Legislators decide against plan to pull hospital reimbursements

Legislators have pulled the plug on a plan to cut hospital reimbursements for services away from the main hospital campus.

 

The Indiana Hospital Association says it's on board with a session-long push to end surprise billing and create transparency in health costs. But doctors, nurses and administrators flooded the statehouse to warn against a proposal added by a Senate committee last week to pay hospitals less for services at outpatient surgery centers, M-R-I facilities or other offsite locations.

 

IHA president Brian Tabor says hospitals have created those off-campus centers to give patients easier access to health care. Hendricks Regional Hospital chief medical officer Michelle Fenoughty says it's a matter of understanding consumer behavior: patients are more likely to get the preventive care they need if it's convenient.
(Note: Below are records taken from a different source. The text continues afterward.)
Definition CanDestroyMutex (handle : Z) p : KernelStatus :=
  if handle =? 0 then kInvalidArgument
  else match om_find handle (mutexes_ p) with
  | None => kNotFound
  | Some mu => if mutex_idle mu then kOk else kBusy
  end.

Definition DestroyMutex (handle : Z) p : PthreadService * KernelStatus :=
  if handle =? 0 then (p, kInvalidArgument)
  else match om_find handle (mutexes_ p) with
  | None => (p, kNotFound)
  | Some mu =>
      if negb (mutex_idle mu) then (p, kBusy)
      else match mx_guest_object_slot mu with
      | None => ({| p with mutexes_ := om_erase handle (mutexes_ p) |}, kOk)
      | Some slot =>
          if (length (guest_mutex_slots_ p) <=? slot)%nat || slot_wraps slot p
          then (p, kNoResources)
          else if negb (guest_mutex_memory_ p) then (p, kNoResources)
          else
            let '(m, filled) :=
              Fill (slot_address slot p) kPthreadMutexObjectSize 0 (pt_memory p) in
            let p1 := {| p with pt_memory := m |} in
            if negb filled then (p1, kNoResources)
            else ({| p1 with guest_mutex_slots_ := <[slot := false]> (guest_mutex_slots_ p1);
                             mutexes_ := om_erase handle (mutexes_ p1) |}, kOk)
      end
  end.

(** ** Locking *)

(** The wake key is empty when nobody waits. *)
Definition GrantNextMutexWaiterLocked (mutex_handle : Z) mu : MutexState * string :=
  match mx_waiters mu with
  | [] => (mu, EmptyString)
  | next_thread :: rest =>
      ({| mu with mx_waiters := rest; mx_owner := next_thread; mx_recursion_count := 1;
                  mx_granted_waiters := {[next_thread]} ∪ mx_granted_waiters mu |},
       MutexWaitKey mutex_handle next_thread)
  end.

Definition set_mutex (handle : Z) mu p : PthreadService :=
  {| p with mutexes_ := om_update handle (fun _ => mu) (mutexes_ p) |}.

(** [++mutex.recursion_count], refused at the top of the 32-bit range. *)
Definition recurse_mutex (handle : Z) mu p : PthreadService * KernelStatus :=
  if mx_recursion_count mu =? u32_max then (p, kNoResources)
  else (set_mutex handle {| mu with mx_recursion_count := mx_recursion_count mu + 1 |} p, kOk).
She argues the rise of outpatient centers has helped drive improvements in cancer survival rates, because more people are getting recommended mammograms and colonoscopies.

 

Tabor says some older hospitals have opened off-campus centers because there's no room for them to expand at their original locations.

 

Hospitals warn the proposal would force some hospitals to close and put pressure on the rest. And they argue it would actually drive costs up instead of down by discouraging preventive care.

 

On a voice vote, senators stripped the off-campus amendment from the bill, five days after adding it. Some senators acknowledge they voted for the proposal before they had time to fully understand it.